RECORDS TO PROCESS Start Marker
Lemma step_histories (self self' : t) (running : bool) :
  halted self = false -> step self = Returned running self' -> history_facts self self'.
Proof.
  intros Hh. unfold step. rewrite Hh.
  unfold _stage_wb, _stage_mem, _stage_ex, _stage_id, _stage_if, mbind, option_bind.
  cbv zeta. norm.
  destruct (write_back _ _) as [regs|]; [|discriminate]. norm.
  destruct (decode _ _ _ _ _ _) as [d|]; [|discriminate]. norm.
  destruct (fetch _ _) as [fetched|]; [|discriminate].
  unfold commit. cbv zeta. norm.
  intros [= <- <-]. constructor; norm; [|reflexivity].
  eexists. split; [reflexivity|].
  unfold if_entry, wb_entry.
  cbn [Snapshot.cycle Snapshot.IF_PC Snapshot.IF_word Snapshot.WB_PC Snapshot.WB_word].
  split; [reflexivity|].
  repeat match goal with
         | |- context [first_seen ?a ?b ?c] =>
             let k := fresh "k" in
             set (k := first_seen a b c); clearbody k
         end.
  repeat match goal with
         | k : option (Z * string) |- _ => destruct k as [[? ?]|]
         end; cbn; repeat split; reflexivity.
Qed.

Lemma step_running (self self' : t) (running : bool) :
  step self = Returned running self' -> running = negb (halted self').
Proof.
  unfold step. destruct (halted self) eqn:Hh; [intros [= <- <-]; rewrite Hh; reflexivity|].
  unfold _stage_wb, _stage_mem, _stage_ex, _stage_id, _stage_if, mbind, option_bind.
  cbv zeta. norm.
  destruct (write_back _ _) as [regs|]; [|discriminate]. norm.
  destruct (decode _ _ _ _ _ _) as [d|]; [|discriminate]. norm.
  destruct (fetch _ _) as [fetched|]; [|discriminate].
  unfold commit. cbv zeta. norm. intros [= <- <-]. norm. reflexivity.
Qed.

(** ** The histories *)

Lemma cycles_succ (n : Z) : 0 <= n -> cycles (n + 1) = (cycles n ++ [n + 1])%list.
Proof.
  intros Hn. unfold cycles. rewrite Z2Nat.inj_add by lia.
  change (Z.to_nat 1) with 1%nat. rewrite Nat.add_1_r, seq_S, map_app.
  cbn [map Nat.add]. do 2 f_equal. lia.
Qed.

Lemma length_cycles (n : Z) : 0 <= n -> len (cycles n) = n.
Proof. intros Hn. unfold len, cycles. rewrite length_map, length_seq. lia. Qed.

Lemma sublist_cycles_step (l : list Z) (n : Z) (b : bool) :
  0 <= n -> sublist l (cycles n) ->
  sublist (if b then l ++ [n + 1] else l)%list (cycles (n + 1)).
Proof.
  intros Hn Hl. rewrite cycles_succ by assumption. destruct b.
  - apply sublist_app; [assumption | reflexivity].
  - apply sublist_inserts_r. assumption.
Qed.

Lemma first_seen_fresh (pc : Z) (word : option string) (seen : gset (Z * string))
    (k : Z * string) :
  first_seen pc word seen = Some k -> k ∉ seen.
Proof.
  unfold first_seen. destruct word as [w|]; [|discriminate].
  destruct (Py.truthy w); [|discriminate]. cbn [andb].
  destruct (bool_decide ((pc, w) ∈ seen)) eqn:E; [discriminate|].
  intros [= <-]. apply bool_decide_eq_false in E. assumption.
Qed.

Lemma keys_step (entry : Snapshot.t -> option (Z * string)) (history : list Snapshot.t)
    (snapshot : Snapshot.t) (seen : gset (Z * string)) (pc : Z) (word : option string) :
  NoDup (omap entry history) ->
  seen = list_to_set (omap entry history) ->
  entry snapshot = first_seen pc word seen ->
  NoDup (omap entry (history ++ [snapshot])%list)
  /\ add_seen (entry snapshot) seen = list_to_set (omap entry (history ++ [snapshot])%list).
Proof.
  intros Hnd Hseen He. rewrite omap_app.
  assert (omap entry [snapshot]
          = match entry snapshot with Some k => [k] | None => [] end) as ->
    by (cbn; destruct (entry snapshot); reflexivity).
  destruct (entry snapshot) as [k|] eqn:Ek.
  - symmetry in He. apply first_seen_fresh in He.
    cbn [add_seen]. split.
    + apply NoDup_app. split; [assumption|]. split; [|apply NoDup_singleton].
      intros x Hx Hk. apply list_elem_of_singleton in Hk. subst x.
      apply He. rewrite Hseen. apply elem_of_list_to_set. assumption.
    + rewrite list_to_set_app_L, Hseen. cbn [list_to_set foldr].
      rewrite (right_id_L ∅ (∪)). apply (comm_L (∪)).
  - cbn [add_seen]. rewrite app_nil_r. split; assumption.
Qed.

Lemma length_omap_le {A B} (f : A -> option B) (l : list A) :
  (length (omap f l) <= length l)%nat.
Proof.
  induction l as [|a l IH]; cbn; [lia|]. destruct (f a); cbn; lia.
Qed.

Lemma accounting_initial (machine_codes : list string) :
  accounting (load_program new machine_codes) /\ accounting new.
Proof.
  split; constructor; cbn; try lia; try reflexivity; try constructor.
Qed.

Lemma accounting_step (self : t) : accounting self -> accounting (state_of (step self)).
Proof.
  intros [Hc Hsn Hst Hfw Hfl Hif Hsif Hwb Hswb].
  destruct (step self) as [running self'|self'] eqn:E; cbn [state_of].
  - destruct (halted self) eqn:Hh.
    { rewrite halted_step in E by assumption. injection E as _ <-.
      constructor; assumption. }
    destruct (step_returned _ _ _ Hh E) as (regs & d & fetched & F).
    destruct (step_histories _ _ _ Hh E) as [(snapshot & Hph & Hcy & Hie & Hwe & Hsi & Hsw) Hfh].
    destruct (keys_step if_entry _ snapshot _ _ _ Hif Hsif Hie) as [Hif' Hsif'].
    destruct (keys_step wb_entry _ snapshot _ _ _ Hwb Hswb Hwe) as [Hwb' Hswb'].
    constructor; rewrite ?(cf_cycle _ _ _ _ _ F), ?Hph.
    + lia.
    + rewrite map_app, Hsn, cycles_succ by assumption. cbn [map]. rewrite Hcy. reflexivity.
    + rewrite (cf_stall_history _ _ _ _ _ F). apply sublist_cycles_step; assumption.
    + rewrite Hfh.
      match goal with
      | |- sublist (map _ (if ?b then _ else _)) _ =>
          replace (map ForwardEntry.cycle
                     (if b then (forward_history self ++ _)%list else forward_history self))
            with (if b then (map ForwardEntry.cycle (forward_history self)
                             ++ [cycle self + 1])%list
                  else map ForwardEntry.cycle (forward_history self))
            by (destruct b; [rewrite map_app|]; reflexivity)
      end.
      apply sublist_cycles_step; assumption.
    + rewrite (cf_flush_count _ _ _ _ _ F). destruct (redirects d); lia.
    + assumption.
    + rewrite Hsi. assumption.
    + assumption.
    + rewrite Hsw. assumption.
  - apply step_raised in E as [_ []].
    constructor; rewrite ?sp_cycle0, ?sp_pipeline_history0, ?sp_stall_history0,
      ?sp_forward_history0, ?sp_flush_count0, ?sp_seen_in_if0, ?sp_seen_in_wb0; assumption.
Qed.

Lemma accounting_reachable (self : t) : reachable self -> accounting self.
Proof.
  induction 1; [apply accounting_initial; exact [] | apply (accounting_initial []) |].
  apply accounting_step. assumption.
Qed.

Lemma instruction_memory_step (self : t) :
  instruction_memory (state_of (step self)) = instruction_memory self.
Proof.
  destruct (step self) as [running self'|self'] eqn:E; cbn [state_of].
  - destruct (halted self) eqn:Hh.
    + rewrite halted_step in E by assumption. injection E as _ <-. reflexivity.
    + destruct (step_returned _ _ _ Hh E) as (regs & d & fetched & F).
      apply (cf_instruction_memory _ _ _ _ _ F).
  - apply step_raised in E as [_ []]. assumption.
Qed.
RECORDS TO PROCESS End Marker
INSTRUCTIONS TO FOLLOW:
Search the entries for the word "gset", then list each line that holds it.

ANSWER TO THE EXERCISE:
Lemma first_seen_fresh (pc : Z) (word : option string) (seen : gset (Z * string))
    (snapshot : Snapshot.t) (seen : gset (Z * string)) (pc : Z) (word : option string) :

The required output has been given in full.